◆ Records to use ◆
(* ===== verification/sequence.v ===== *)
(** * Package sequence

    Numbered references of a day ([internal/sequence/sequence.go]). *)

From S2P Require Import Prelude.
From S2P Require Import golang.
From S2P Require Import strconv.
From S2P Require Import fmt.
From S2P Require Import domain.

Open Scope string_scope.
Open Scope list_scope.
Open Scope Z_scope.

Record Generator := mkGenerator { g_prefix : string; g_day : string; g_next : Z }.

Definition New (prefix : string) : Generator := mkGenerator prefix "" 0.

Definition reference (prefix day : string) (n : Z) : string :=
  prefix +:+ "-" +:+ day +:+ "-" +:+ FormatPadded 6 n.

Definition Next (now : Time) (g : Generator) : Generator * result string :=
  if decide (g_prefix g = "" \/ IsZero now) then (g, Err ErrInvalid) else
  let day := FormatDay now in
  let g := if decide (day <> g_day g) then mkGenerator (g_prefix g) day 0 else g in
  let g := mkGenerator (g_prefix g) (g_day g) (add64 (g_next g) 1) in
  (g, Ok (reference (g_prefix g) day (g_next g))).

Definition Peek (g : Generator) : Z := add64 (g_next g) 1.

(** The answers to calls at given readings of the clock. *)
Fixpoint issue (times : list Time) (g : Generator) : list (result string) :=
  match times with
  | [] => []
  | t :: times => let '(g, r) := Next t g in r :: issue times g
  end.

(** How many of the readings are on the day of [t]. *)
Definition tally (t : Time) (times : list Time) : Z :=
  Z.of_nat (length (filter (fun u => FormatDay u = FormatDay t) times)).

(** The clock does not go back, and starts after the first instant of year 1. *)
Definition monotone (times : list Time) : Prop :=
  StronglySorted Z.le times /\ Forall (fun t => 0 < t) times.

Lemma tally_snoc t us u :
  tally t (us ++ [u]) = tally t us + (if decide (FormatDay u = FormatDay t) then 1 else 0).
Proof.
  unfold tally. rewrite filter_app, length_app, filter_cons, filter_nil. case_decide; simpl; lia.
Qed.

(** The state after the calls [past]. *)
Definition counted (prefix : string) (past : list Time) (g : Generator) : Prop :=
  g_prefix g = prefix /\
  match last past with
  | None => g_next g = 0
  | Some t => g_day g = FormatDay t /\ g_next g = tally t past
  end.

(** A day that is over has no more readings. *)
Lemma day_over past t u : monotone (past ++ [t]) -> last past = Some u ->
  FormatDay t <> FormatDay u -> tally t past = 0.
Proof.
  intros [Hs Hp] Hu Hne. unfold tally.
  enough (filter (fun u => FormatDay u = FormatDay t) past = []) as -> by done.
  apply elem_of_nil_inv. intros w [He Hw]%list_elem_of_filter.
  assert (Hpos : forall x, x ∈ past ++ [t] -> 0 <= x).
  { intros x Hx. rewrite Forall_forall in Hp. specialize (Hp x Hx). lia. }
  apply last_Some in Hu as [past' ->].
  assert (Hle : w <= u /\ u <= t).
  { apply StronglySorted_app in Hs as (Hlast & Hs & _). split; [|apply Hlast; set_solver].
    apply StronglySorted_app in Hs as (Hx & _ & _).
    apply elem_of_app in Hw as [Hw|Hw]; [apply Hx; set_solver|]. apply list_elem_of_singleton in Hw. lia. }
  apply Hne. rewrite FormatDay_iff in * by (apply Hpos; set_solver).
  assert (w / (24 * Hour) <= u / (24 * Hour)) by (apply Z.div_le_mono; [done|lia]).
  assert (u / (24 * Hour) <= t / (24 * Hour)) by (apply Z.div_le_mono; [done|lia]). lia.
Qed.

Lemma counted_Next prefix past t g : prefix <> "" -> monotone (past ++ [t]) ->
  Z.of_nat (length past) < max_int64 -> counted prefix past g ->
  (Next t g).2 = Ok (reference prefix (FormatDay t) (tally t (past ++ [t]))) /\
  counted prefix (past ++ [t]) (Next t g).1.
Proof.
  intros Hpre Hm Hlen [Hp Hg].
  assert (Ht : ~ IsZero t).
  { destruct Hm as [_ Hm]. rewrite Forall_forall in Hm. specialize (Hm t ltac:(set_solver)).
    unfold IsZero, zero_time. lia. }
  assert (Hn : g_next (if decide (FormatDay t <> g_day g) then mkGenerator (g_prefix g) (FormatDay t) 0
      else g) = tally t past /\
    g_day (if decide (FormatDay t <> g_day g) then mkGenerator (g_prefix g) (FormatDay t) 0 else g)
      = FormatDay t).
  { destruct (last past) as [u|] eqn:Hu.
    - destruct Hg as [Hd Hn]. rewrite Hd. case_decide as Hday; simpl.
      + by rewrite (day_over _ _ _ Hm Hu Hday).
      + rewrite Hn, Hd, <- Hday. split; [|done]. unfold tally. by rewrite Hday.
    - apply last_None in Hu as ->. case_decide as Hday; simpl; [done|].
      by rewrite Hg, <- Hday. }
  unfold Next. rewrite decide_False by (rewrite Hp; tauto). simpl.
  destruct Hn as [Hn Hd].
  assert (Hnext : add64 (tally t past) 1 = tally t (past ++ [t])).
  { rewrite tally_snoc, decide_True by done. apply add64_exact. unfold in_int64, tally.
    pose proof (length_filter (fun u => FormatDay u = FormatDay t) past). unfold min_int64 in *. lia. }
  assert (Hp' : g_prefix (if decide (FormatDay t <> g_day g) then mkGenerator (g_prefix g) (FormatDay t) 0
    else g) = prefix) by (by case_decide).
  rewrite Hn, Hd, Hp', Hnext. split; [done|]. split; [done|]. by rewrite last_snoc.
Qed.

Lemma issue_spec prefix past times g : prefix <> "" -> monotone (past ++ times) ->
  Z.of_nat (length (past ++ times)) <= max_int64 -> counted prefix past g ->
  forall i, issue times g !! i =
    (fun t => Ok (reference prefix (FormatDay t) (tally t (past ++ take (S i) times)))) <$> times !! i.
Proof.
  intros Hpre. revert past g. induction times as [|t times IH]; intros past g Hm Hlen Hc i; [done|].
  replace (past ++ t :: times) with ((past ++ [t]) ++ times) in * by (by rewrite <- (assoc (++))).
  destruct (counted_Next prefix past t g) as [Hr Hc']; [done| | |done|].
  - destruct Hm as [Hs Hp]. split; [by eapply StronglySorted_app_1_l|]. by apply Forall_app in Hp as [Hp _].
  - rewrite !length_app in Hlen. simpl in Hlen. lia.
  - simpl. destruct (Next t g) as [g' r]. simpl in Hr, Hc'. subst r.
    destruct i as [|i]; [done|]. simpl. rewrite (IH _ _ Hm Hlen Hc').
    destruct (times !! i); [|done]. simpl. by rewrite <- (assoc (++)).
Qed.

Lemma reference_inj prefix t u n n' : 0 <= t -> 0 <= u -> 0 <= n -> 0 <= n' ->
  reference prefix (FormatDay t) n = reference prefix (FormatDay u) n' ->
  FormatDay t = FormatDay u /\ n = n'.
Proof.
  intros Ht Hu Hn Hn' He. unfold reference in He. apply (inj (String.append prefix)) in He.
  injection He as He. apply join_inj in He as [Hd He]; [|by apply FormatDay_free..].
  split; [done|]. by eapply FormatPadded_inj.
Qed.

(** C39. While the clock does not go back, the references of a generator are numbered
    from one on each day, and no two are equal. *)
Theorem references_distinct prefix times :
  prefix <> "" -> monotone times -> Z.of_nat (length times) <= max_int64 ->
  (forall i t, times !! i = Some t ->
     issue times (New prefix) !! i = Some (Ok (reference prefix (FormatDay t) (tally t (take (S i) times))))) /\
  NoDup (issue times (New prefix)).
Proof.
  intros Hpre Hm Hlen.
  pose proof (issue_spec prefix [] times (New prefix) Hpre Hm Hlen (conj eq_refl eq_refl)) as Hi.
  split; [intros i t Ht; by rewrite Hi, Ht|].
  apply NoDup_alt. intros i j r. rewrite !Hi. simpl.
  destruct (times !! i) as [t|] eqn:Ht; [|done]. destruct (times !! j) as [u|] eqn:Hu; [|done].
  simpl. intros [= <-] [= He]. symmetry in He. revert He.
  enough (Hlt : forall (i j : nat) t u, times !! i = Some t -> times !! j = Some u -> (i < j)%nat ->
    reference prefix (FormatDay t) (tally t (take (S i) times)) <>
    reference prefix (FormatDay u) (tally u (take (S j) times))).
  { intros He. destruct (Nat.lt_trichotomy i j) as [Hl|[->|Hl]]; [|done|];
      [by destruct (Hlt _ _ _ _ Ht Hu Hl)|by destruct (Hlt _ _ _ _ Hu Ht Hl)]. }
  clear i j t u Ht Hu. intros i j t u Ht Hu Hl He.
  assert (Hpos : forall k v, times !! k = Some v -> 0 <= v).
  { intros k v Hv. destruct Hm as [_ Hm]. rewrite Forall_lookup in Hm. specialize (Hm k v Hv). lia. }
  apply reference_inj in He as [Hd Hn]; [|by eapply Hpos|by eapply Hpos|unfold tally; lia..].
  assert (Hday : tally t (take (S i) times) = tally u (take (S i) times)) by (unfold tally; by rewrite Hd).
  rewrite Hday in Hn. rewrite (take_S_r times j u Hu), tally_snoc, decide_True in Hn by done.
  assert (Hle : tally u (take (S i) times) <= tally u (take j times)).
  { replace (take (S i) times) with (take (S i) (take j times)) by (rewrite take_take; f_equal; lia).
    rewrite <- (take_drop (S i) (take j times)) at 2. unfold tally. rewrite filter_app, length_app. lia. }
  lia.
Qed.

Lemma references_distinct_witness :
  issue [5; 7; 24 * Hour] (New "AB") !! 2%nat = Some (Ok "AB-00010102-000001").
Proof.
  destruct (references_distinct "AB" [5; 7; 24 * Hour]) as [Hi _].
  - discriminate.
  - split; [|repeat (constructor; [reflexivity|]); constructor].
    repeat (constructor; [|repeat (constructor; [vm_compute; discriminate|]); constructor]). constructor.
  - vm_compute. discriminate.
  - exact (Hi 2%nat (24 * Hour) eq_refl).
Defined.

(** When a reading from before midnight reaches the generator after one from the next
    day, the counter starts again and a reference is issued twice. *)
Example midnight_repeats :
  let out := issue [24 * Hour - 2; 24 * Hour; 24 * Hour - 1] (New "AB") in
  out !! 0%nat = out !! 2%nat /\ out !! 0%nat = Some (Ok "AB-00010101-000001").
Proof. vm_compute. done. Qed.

◆ What the task requires ◆
Restate word for word the lines in the material above from the one with "From S2P Require Import domain." to the one with "Definition reference (prefix"; both of those lines count, and nothing else does.

◆ Solution for this task ◆
From S2P Require Import domain.

Open Scope string_scope.
Open Scope list_scope.
Open Scope Z_scope.

Record Generator := mkGenerator { g_prefix : string; g_day : string; g_next : Z }.

Definition New (prefix : string) : Generator := mkGenerator prefix "" 0.

Definition reference (prefix day : string) (n : Z) : string :=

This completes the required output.